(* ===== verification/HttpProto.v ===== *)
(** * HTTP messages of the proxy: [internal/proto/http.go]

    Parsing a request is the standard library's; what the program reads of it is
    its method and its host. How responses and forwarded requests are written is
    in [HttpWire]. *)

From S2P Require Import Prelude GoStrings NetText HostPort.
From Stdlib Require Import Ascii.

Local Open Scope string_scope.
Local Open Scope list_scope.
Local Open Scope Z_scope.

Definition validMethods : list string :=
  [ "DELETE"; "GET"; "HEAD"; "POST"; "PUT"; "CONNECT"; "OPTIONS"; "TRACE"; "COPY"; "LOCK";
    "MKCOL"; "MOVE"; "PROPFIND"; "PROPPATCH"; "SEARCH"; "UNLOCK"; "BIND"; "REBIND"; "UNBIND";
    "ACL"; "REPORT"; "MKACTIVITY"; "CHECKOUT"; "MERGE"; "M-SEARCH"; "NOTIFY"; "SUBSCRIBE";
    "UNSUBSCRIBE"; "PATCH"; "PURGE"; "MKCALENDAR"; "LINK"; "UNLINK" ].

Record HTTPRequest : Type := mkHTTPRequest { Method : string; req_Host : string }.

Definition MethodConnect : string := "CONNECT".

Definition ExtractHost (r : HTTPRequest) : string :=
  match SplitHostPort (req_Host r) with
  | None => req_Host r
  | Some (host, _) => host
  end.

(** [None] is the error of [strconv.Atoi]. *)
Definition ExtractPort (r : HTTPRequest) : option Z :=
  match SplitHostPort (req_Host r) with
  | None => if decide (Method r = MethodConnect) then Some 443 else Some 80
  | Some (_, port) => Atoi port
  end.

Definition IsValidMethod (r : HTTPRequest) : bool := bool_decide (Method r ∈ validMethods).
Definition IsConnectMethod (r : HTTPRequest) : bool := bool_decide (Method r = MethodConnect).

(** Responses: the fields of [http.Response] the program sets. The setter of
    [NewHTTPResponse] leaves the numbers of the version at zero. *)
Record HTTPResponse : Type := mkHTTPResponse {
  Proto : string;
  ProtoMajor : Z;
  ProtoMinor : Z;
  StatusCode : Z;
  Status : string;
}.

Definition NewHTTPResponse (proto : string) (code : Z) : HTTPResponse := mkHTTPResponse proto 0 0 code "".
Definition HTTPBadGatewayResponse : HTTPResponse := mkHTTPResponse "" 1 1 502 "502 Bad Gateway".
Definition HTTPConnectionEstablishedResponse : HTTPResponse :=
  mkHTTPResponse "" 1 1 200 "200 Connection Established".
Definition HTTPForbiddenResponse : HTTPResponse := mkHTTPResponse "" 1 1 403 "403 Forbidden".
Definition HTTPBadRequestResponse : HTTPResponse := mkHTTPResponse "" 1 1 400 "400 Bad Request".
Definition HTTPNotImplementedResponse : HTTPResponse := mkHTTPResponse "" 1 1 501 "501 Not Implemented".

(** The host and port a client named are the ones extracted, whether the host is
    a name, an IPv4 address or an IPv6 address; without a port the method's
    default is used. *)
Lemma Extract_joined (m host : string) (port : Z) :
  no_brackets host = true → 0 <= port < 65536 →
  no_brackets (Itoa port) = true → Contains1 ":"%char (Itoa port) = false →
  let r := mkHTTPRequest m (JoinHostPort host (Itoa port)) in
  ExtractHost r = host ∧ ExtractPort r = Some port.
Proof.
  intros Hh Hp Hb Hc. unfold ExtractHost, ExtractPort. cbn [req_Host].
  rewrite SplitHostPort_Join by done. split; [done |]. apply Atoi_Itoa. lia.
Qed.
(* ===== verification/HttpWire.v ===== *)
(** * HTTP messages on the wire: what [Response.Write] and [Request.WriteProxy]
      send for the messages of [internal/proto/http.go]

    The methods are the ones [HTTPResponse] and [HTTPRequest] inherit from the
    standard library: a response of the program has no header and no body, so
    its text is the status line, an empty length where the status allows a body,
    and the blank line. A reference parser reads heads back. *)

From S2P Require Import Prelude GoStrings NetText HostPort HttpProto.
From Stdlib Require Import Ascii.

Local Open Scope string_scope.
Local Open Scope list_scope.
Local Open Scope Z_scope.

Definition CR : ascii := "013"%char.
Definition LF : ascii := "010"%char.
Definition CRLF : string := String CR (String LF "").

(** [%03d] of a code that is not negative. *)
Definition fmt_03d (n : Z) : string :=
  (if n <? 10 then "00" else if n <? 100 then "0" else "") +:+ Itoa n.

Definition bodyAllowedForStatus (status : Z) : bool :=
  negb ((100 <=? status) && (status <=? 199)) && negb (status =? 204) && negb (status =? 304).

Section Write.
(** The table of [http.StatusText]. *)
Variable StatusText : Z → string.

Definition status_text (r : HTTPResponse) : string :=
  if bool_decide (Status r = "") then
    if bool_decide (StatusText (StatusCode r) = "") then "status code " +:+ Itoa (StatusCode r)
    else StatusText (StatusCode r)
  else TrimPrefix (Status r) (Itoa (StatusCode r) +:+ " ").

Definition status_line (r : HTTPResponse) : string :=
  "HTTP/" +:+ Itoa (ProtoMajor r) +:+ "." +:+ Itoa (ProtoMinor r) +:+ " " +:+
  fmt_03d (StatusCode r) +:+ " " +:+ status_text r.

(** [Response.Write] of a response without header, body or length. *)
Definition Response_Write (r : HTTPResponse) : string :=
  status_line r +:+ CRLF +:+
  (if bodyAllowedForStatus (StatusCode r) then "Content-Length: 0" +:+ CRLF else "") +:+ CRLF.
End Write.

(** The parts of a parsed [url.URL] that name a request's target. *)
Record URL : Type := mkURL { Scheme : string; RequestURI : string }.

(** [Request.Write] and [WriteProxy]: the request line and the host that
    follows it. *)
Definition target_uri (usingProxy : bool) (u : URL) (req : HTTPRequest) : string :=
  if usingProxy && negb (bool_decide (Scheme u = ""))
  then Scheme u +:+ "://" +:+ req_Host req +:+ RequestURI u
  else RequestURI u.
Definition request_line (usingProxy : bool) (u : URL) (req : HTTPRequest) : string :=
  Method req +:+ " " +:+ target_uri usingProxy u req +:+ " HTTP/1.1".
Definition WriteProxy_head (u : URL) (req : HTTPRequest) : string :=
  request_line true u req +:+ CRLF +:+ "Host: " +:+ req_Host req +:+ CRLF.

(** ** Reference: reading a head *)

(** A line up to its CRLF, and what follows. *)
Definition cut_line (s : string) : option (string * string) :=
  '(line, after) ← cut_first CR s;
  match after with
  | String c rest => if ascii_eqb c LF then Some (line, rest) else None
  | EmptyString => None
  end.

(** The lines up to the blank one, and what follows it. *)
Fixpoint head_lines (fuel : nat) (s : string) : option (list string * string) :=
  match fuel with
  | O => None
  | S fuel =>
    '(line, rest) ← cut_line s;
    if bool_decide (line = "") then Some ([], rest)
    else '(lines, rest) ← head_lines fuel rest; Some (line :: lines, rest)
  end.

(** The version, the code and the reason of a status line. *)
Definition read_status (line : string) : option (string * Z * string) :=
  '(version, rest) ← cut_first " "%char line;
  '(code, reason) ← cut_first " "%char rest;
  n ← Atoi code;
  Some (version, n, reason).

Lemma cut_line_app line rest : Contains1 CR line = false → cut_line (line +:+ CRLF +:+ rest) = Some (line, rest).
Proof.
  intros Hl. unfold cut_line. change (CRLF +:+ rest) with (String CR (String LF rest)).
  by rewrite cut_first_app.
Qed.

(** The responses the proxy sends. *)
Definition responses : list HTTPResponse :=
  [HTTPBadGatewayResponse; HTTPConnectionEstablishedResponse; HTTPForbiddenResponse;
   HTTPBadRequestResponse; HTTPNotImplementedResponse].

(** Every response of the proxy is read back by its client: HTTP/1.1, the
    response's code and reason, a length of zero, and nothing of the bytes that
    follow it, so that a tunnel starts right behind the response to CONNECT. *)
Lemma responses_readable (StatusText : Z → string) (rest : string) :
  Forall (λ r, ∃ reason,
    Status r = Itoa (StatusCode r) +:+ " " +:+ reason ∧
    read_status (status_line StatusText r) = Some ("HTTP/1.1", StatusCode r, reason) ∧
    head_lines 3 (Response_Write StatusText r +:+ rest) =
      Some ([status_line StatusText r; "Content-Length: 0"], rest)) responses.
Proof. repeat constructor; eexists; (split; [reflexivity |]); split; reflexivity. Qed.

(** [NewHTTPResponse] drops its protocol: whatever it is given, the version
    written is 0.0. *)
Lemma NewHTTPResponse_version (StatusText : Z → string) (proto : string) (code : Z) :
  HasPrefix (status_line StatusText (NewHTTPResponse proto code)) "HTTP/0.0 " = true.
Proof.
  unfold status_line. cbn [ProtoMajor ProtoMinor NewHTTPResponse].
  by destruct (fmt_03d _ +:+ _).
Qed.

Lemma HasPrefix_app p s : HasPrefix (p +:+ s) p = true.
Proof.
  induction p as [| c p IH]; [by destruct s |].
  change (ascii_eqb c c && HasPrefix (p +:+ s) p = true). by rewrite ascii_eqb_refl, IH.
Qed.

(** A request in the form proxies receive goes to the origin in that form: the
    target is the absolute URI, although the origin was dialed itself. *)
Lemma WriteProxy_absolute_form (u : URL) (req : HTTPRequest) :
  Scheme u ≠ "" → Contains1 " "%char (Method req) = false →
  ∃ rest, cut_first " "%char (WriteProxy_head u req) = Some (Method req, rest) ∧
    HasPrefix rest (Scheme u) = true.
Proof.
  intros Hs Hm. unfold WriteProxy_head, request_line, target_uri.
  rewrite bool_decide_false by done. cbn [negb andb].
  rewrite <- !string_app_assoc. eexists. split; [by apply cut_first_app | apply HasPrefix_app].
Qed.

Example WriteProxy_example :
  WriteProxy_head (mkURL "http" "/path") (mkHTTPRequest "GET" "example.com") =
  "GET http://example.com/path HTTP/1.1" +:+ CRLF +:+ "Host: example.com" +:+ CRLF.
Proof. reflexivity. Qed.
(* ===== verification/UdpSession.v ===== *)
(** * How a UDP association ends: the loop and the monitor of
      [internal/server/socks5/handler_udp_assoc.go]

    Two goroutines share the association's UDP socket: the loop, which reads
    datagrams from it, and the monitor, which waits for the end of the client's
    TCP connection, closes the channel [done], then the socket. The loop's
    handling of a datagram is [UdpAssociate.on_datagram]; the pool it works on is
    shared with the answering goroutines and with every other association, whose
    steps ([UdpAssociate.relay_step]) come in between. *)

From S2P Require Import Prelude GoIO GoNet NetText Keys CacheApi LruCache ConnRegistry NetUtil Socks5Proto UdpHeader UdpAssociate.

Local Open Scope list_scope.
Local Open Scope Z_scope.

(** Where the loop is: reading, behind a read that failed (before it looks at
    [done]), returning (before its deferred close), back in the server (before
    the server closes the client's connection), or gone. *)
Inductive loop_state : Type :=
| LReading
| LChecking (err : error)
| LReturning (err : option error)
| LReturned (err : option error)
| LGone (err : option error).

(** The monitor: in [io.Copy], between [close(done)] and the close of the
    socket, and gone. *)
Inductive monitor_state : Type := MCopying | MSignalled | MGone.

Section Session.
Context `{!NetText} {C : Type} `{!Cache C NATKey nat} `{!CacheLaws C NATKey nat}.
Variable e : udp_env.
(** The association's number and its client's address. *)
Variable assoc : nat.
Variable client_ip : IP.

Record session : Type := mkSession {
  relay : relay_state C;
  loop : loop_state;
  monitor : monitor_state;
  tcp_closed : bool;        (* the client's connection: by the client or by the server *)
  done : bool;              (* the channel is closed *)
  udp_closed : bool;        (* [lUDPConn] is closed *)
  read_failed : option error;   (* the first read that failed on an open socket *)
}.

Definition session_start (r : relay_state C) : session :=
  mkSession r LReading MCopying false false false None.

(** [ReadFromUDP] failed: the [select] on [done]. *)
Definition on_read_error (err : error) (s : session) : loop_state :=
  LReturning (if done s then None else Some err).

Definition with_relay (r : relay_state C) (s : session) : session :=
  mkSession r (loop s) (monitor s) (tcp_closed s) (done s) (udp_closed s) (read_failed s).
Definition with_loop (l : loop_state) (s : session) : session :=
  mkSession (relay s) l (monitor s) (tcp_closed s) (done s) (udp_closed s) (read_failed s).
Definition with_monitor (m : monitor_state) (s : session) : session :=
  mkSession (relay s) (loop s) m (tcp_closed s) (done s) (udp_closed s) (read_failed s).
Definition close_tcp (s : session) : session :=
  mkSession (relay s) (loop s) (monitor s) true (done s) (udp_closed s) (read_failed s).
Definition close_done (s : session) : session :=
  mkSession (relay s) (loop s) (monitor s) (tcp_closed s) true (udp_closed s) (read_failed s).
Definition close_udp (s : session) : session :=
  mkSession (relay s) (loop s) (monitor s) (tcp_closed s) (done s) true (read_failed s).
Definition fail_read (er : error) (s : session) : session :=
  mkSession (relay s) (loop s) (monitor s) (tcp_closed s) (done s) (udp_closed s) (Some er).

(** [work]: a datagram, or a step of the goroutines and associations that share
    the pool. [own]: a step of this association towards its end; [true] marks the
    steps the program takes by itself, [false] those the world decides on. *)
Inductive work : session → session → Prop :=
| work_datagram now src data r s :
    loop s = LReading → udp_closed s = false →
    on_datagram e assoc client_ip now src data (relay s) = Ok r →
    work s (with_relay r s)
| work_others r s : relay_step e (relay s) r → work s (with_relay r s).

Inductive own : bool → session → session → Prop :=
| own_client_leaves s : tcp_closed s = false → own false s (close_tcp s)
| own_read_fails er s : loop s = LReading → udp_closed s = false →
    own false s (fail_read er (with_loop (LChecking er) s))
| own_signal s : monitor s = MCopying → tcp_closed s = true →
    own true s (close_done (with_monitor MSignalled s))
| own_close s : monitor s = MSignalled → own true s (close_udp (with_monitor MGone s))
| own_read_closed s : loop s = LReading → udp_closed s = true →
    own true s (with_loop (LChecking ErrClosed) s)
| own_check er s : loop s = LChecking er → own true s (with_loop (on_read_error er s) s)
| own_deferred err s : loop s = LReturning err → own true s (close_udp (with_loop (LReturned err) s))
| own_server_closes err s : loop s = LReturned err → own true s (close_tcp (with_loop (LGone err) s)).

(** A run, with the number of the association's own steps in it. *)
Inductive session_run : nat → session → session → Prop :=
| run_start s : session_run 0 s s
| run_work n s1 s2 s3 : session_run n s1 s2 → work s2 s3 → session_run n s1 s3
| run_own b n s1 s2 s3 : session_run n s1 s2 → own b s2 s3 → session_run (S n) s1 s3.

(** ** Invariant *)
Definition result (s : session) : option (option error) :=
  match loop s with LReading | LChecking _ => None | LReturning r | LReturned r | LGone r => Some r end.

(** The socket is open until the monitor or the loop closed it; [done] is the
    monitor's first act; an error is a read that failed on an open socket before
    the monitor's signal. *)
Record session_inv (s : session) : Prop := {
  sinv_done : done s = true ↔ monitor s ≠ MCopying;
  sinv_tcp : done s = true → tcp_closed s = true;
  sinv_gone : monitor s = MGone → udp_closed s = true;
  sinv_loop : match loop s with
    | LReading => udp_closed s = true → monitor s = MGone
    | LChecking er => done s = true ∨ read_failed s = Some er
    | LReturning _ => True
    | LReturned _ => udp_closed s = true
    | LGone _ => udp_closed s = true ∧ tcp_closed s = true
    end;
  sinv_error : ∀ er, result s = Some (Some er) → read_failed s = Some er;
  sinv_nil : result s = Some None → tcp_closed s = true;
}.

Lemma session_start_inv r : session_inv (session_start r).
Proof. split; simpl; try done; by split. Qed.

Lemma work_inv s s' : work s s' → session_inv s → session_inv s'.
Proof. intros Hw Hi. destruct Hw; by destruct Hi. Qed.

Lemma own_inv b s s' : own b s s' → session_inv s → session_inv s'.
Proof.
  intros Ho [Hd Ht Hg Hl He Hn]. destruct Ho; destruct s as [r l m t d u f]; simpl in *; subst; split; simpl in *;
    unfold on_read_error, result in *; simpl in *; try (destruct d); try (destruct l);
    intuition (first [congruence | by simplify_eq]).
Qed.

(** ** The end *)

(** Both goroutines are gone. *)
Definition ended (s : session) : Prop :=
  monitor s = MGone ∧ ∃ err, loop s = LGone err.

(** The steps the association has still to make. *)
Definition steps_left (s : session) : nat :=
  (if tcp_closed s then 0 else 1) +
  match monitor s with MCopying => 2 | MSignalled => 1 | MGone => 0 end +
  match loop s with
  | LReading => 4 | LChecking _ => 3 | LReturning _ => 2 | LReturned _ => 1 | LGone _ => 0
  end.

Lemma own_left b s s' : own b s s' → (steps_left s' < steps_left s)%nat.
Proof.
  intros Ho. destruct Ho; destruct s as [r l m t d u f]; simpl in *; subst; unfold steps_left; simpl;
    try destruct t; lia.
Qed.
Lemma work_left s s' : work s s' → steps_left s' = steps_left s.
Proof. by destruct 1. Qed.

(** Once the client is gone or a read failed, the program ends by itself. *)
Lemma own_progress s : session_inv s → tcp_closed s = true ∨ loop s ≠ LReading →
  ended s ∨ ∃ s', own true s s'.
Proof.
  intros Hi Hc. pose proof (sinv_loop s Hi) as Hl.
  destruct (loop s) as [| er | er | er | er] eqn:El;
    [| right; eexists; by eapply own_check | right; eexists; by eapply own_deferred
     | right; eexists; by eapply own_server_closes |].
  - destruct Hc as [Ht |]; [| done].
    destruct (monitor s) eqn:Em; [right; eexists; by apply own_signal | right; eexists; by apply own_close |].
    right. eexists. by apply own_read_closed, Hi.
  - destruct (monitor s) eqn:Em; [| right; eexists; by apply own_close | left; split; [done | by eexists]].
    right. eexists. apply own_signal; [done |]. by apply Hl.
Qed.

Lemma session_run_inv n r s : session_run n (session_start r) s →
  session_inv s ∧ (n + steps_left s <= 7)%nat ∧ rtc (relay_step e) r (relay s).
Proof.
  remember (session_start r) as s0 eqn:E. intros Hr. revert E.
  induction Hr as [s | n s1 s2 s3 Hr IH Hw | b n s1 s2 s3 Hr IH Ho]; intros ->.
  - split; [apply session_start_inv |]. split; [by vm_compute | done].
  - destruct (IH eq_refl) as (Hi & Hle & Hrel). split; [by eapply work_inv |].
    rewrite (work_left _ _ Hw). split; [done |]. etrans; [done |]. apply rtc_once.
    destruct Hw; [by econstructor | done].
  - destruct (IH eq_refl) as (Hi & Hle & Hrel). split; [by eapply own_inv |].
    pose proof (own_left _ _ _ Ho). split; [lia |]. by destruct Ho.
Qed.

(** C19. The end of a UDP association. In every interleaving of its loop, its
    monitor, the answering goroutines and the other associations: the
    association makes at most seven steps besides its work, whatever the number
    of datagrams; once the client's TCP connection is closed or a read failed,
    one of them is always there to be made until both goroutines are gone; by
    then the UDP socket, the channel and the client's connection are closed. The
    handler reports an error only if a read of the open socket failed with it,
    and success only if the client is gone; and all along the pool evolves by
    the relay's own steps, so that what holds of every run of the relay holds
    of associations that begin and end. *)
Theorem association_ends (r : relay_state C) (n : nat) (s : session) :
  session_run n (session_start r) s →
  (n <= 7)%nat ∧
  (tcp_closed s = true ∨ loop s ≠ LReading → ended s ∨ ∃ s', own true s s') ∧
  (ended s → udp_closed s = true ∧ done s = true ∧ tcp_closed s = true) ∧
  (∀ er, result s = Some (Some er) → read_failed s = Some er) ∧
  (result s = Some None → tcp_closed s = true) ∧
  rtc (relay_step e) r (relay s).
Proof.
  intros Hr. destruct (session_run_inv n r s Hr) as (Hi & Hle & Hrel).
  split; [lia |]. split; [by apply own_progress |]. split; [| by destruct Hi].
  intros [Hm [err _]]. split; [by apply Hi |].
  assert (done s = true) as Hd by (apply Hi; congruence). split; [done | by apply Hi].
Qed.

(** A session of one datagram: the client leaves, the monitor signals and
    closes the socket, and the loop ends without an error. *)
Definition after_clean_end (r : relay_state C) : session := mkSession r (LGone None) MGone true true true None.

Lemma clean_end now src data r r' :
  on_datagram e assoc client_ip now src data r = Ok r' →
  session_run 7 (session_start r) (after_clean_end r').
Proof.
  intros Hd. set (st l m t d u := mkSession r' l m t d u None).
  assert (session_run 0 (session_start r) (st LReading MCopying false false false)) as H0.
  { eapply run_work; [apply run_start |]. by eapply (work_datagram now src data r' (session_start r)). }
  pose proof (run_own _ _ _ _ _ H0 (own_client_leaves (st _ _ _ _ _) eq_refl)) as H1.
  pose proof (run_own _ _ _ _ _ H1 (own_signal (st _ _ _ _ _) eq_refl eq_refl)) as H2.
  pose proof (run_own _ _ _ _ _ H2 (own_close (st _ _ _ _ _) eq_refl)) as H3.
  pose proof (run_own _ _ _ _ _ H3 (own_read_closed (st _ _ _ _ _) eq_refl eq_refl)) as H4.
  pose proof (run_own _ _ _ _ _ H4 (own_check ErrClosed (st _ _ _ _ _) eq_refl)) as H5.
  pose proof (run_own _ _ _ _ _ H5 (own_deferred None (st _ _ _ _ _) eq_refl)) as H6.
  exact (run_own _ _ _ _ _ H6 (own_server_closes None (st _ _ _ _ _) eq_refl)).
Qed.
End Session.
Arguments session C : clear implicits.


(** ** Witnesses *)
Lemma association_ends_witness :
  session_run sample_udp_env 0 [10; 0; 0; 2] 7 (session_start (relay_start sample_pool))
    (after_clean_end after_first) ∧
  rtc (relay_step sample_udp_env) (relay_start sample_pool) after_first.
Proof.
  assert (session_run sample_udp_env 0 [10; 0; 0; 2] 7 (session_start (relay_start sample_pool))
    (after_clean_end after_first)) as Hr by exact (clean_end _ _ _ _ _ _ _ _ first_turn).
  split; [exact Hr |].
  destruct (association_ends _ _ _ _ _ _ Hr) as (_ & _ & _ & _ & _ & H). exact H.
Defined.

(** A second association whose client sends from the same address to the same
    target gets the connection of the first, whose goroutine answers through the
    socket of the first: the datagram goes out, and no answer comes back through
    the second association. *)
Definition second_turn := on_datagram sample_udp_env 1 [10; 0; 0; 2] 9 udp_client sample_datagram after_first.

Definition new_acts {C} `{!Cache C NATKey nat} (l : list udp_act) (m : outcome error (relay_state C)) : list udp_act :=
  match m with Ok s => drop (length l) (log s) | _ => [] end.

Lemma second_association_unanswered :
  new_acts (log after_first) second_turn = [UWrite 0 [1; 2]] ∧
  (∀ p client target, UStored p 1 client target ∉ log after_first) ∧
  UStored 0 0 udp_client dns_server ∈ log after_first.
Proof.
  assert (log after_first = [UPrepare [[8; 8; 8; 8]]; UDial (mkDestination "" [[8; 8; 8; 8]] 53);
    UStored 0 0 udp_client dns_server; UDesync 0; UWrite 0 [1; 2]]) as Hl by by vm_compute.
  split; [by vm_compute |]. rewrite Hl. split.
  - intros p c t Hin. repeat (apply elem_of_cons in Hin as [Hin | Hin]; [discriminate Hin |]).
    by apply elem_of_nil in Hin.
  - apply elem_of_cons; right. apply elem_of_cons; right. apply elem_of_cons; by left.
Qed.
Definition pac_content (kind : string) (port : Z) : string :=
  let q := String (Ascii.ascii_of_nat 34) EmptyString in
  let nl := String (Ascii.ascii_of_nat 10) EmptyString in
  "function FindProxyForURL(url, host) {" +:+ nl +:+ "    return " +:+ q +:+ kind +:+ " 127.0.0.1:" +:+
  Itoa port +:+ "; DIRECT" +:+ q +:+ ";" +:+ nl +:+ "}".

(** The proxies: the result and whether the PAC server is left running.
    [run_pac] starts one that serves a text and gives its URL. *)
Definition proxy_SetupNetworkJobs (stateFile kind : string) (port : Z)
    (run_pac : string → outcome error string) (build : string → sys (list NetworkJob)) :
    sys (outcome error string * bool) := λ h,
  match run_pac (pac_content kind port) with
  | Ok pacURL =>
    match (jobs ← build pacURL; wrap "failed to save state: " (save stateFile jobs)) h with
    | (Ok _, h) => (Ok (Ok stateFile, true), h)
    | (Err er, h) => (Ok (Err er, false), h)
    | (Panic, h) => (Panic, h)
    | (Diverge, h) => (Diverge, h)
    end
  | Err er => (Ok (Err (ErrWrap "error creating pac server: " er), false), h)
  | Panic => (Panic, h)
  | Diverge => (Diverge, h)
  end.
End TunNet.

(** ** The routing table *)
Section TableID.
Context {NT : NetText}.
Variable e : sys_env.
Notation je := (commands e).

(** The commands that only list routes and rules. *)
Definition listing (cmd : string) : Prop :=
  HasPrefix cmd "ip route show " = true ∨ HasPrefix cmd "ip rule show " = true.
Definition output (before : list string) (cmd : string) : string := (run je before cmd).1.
------------------------------------------------------------
● **Requirement**
Please, from the entries above, set down exactly the lines from the one containing "Lemma session_start_inv r" through the one containing "intros Ho [Hd", and only those.

● **Written response**
Lemma session_start_inv r : session_inv (session_start r).
Proof. split; simpl; try done; by split. Qed.

Lemma work_inv s s' : work s s' → session_inv s → session_inv s'.
Proof. intros Hw Hi. destruct Hw; by destruct Hi. Qed.

Lemma own_inv b s s' : own b s s' → session_inv s → session_inv s'.
Proof.
  intros Ho [Hd Ht Hg Hl He Hn]. destruct Ho; destruct s as [r l m t d u f]; simpl in *; subst; split; simpl in *;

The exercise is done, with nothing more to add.